Пожалуй, именно это — глубокий покой, что порою приходит к хирургу, когда он оперирует, — и есть наивысшая из возможных наград. Уж конечно, не из-за денег и не из-за благодарных глаз пациентов мы терпим, выносим и делаем то, что мы терпим и делаем. Нет, наша награда куда драгоценнее: ведь только когда мы на операции почти исчезаем в самозабвенье работы, — вот только тогда мы и чувствуем, как в полном смысле живем. Иными словами, мы вполне появляемся в мире, когда из него исчезаем; и когда ты почти растворился в этом во всем — в хлюпанье, звяканье, скрипе и треске, в этих мышцах и жире, во всей бесконечно подробной конкретности мира, что лежит сейчас перед тобой, занимая так мало (но и так много!) места, — тогда начинает мерещиться, что с тобою, хирургом, уже ничего нельзя сделать. В том смысле, что ни время, ни старость, ни сама смерть уж не смогут к тебе подступиться: потому что все это, во что ты сейчас погружен, началось много прежде тебя и продолжится даже тогда, когда и тебя самого уж не будет на свете.
Осложнения
Груз осложнений, как реально случившихся, так и только возможных, нависает над каждым хирургом — и, естественно, над его пациентом, — как грозовая тяжелая туча. Можно сказать, что под ней, в ожиданье грозы, и проходит вся наша жизнь; не это ли предгрозовое и почти непрерывное напряжение делает хирургический век столь коротким?

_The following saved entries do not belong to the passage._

Lemma slice0_prefix (n : nat) (s : string) :
  String.prefix (Js.slice0 n s) s = true.
Proof.
  revert n. induction s as [| c s IH]; intros [| n]; cbn; try reflexivity.
  destruct (ascii_dec c c) as [_ | Hne]; [apply IH | now elim Hne].
Qed.

Lemma prefix_append (p x : string) : String.prefix p (p ++ x) = true.
Proof.
  induction p as [| c p IH]; cbn.
  - now destruct x.
  - destruct (ascii_dec c c) as [_ | Hne]; [exact IH | now elim Hne].
Qed.

Lemma prefix_split (p s : string) :
  String.prefix p s = true -> exists rest, s = p ++ rest.
Proof.
  revert s. induction p as [| c p IH]; intros s H.
  - exists s. reflexivity.
  - destruct s as [| d s]; cbn in H; [discriminate |].
    destruct (ascii_dec c d) as [-> | _]; [| discriminate].
    destruct (IH s H) as [rest ->]. exists rest. reflexivity.
Qed.

(** [includes] finds exactly the substrings. *)
Lemma includes_spec (s pat : string) :
  Js.includes s pat = true <-> exists a b, s = a ++ pat ++ b.
Proof.
  split.
  - induction s as [| c s IH]; cbn [Js.includes]; intros H.
    + rewrite orb_false_r in H. destruct (prefix_split _ _ H) as [b Hb].
      exists "", b. exact Hb.
    + apply orb_true_iff in H. destruct H as [H | H].
      * destruct (prefix_split _ _ H) as [b Hb]. exists "", b. exact Hb.
      * destruct (IH H) as (a & b & ->). exists (String c a), b. reflexivity.
  - intros (a & b & ->). induction a as [| c a IH].
    + cbn [append]. destruct (pat ++ b) eqn:E; cbn [Js.includes];
        rewrite <- E, prefix_append; reflexivity.
    + cbn [append Js.includes]. rewrite IH. apply orb_true_r.
Qed.

Lemma includes_prefix (s pat : string) :
  String.prefix pat s = true -> Js.includes s pat = true.
Proof.
  intros H. destruct (prefix_split _ _ H) as [b ->].
  apply includes_spec. exists "", b. reflexivity.
Qed.


Lemma truthy_show (v : option string) :
  Js.truthy v = true -> v = Some (Js.show v).
Proof. destruct v; cbn; [reflexivity | discriminate]. Qed.

(** ** Splitting at a separator *)






(* ================================================================== *)
(** * Facts about runs *)
(* ================================================================== *)

Section Runs.
Context {JN : JsNumber}.

Lemma run_bind {A B : Type} (W : World) (p : prog A) (f : A -> prog B) :
  forall s,
    run W (bind p f) s =
    let '(events, out, s1) := run W p s in
    match out with
    | Returned a =>
        let '(events2, out2, s2) := run W (f a) s1 in
        ((events ++ events2)%list, out2, s2)
    | Threw m => (events, Threw m, s1)
    | Exited c => (events, Exited c, s1)
    end.
Proof.
  induction p as [a | m | c | r k IH]; intros s; cbn.
  - destruct (run W (f a) s) as [[events2 out2] s2]. reflexivity.
  - reflexivity.
  - reflexivity.
  - destruct (answer W r s) as [x s1]. rewrite IH.
    destruct (run W (k x) s1) as [[events out] s2].
    destruct out as [a | m | c]; try reflexivity.
    destruct (run W (f a) s2) as [[events2 out2] s3]. reflexivity.
Qed.

Lemma run_try_catch {A : Type} (W : World) (p : prog A)
    (h : string -> prog A) :
  forall s,
    run W (try_catch p h) s =
    let '(events, out, s1) := run W p s in
    match out with
    | Threw m =>
        let '(events2, out2, s2) := run W (h m) s1 in
        ((events ++ events2)%list, out2, s2)
    | _ => (events, out, s1)
    end.
Proof.
  induction p as [a | m | c | r k IH]; intros s; cbn.
  - reflexivity.
  - destruct (run W (h m) s) as [[events2 out2] s2]. reflexivity.
  - reflexivity.
  - destruct (answer W r s) as [x s1]. rewrite IH.
    destruct (run W (k x) s1) as [[events out] s2].
    destruct out as [a | m | c]; try reflexivity.
    destruct (run W (h m) s2) as [[events2 out2] s3]. reflexivity.
Qed.

Lemma Ret_injective {A : Type} (a b : A) : @Ret JN A a = Ret b -> a = b.
Proof. intros H. injection H. auto. Qed.

Lemma quiet_bind {A B : Type} (p : prog A) (f : A -> prog B) :
  quiet p -> (forall a, quiet (f a)) -> quiet (bind p f).
Proof.
  induction p as [a | m | c | r k IH]; cbn; intros Hp Hf; auto.
  destruct Hp as [Hr Hk]. split; auto.
Qed.

Lemma quiet_try_catch {A : Type} (p : prog A) (h : string -> prog A) :
  quiet p -> (forall m, quiet (h m)) -> quiet (try_catch p h).
Proof.
  induction p as [a | m | c | r k IH]; cbn; intros Hp Hf; auto.
  destruct Hp as [Hr Hk]. split; auto.
Qed.

Lemma quiet_run {A : Type} (W : World) (p : prog A) :
  quiet p -> forall s, Forall local (events_of (run W p s)).
Proof.
  induction p as [a | m | c | r k IH]; cbn; intros Hp s; try constructor.
  destruct Hp as [Hr Hk].
  destruct (answer W r s) as [x s1].
  specialize (IH x (Hk x) s1).
  destruct (run W (k x) s1) as [[events out] s2]. cbn in *.
  constructor; auto.
Qed.

Lemma posted_app (a b : list Event) :
  posted (a ++ b) = (posted a ++ posted b)%list.
Proof. unfold posted. apply flat_map_app. Qed.

Lemma calls_app (a b : list Event) :
  calls (a ++ b) = (calls a ++ calls b)%list.
Proof. unfold calls. apply map_app. Qed.

(** ** Local events carry no remote call and no remote answer *)

Lemma local_existsb (P : Req -> bool) (events : list Event) :
  (forall r, P r = true -> is_remote r = true) ->
  Forall local events -> existsb P (calls events) = false.
Proof.
  intros HP. unfold calls.
  induction 1 as [| e events He _ IH]; cbn; [reflexivity |].
  rewrite IH, orb_false_r. destruct (P (request e)) eqn:E; [| reflexivity].
  apply HP in E. unfold local in He. congruence.
Qed.

Lemma local_posted (events : list Event) :
  Forall local events -> posted events = [].
Proof.
  unfold posted.
  induction 1 as [| e events He _ IH]; cbn; [reflexivity |].
  rewrite IH, app_nil_r. destruct e as [r x]. unfold local in He.
  destruct r; cbn in *; try reflexivity; discriminate.
Qed.

Lemma local_calls (events : list Event) (r : Req) :
  Forall local events -> In r (calls events) -> is_remote r = false.
Proof.
  intros Hl Hin. unfold calls in Hin. apply in_map_iff in Hin.
  destruct Hin as (e & <- & He). rewrite Forall_forall in Hl.
  exact (Hl e He).
Qed.

Lemma local_not_observed {X : Type} (obs : Event -> option X)
    (events : list Event) (e : Event) (x : X) :
  (forall e x, obs e = Some x -> is_remote (request e) = true) ->
  Forall local events -> In e events -> obs e = Some x -> False.
Proof.
  intros Hobs Hl Hin He. rewrite Forall_forall in Hl.
  specialize (Hl e Hin). apply Hobs in He. unfold local in Hl. congruence.
Qed.

Lemma fetched_comments_remote e x :
  fetched_comments e = Some x -> is_remote (request e) = true.
Proof.
  destruct e as [r y]; destruct r; cbn; try discriminate; reflexivity.
Qed.

Lemma fetched_pull_remote e x :
  fetched_pull e = Some x -> is_remote (request e) = true.
Proof.
  destruct e as [r y]; destruct r; cbn; try discriminate; reflexivity.
Qed.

Причем ожидать осложнение психологически даже сложнее, чем действительно встретиться с ним. Особенно если хирург обладает достаточной живостью воображения, и к нему, как в ночном повторяющемся кошмаре, снова и снова приходят картины возможной беды.
В известном смысле хирургическое осложнение зарождается еще до операции, которая станет ему очевидной причиной: хотя бы в виде предположений и опасений, в виде тревожных мыслей хирурга о том, что может случиться, если что-то пойдет не так и вместо того, чтобы двигаться к выздоровлению, пациент отправится в сторону, прямо противоположную.
Есть закономерность: чем сильнее тревожишься на самой операции, чем больше думаешь об осложнениях (которые существуют покамест только в твоей голове) — тем, как правило, реже они происходят в реальности. Как будто грозовым грозным силам, витающим над пациентом и доктором, бывает довольно твоих переживаний — и они, вполне насытившись ими, затем оставляют больного в покое.
Чего мы боимся — кто главные наши враги? Их не так уж и много, но каждый силен и коварен. Это кровотечение и нагноение раны, перитонит и несостоятельность швов. О каждом из них говорить можно долго — да уже и написаны горы специальной литературы, — и у каждого свой характер и нрав, свои сроки и свой возможный исход. И нередко приходится брать пациента повторно — то есть предлагать ему еще одну операцию. А это, поверьте, непросто. Он, бедолага, еще и от первой-то операции не отошел — страх, боль и слабость еще слишком сильны, — а тут предстоит новое, и нередко более серьезное, испытание. Никому не пожелаешь быть на его месте — как и на месте хирурга, который снимает со свежей раны свои же недавние швы.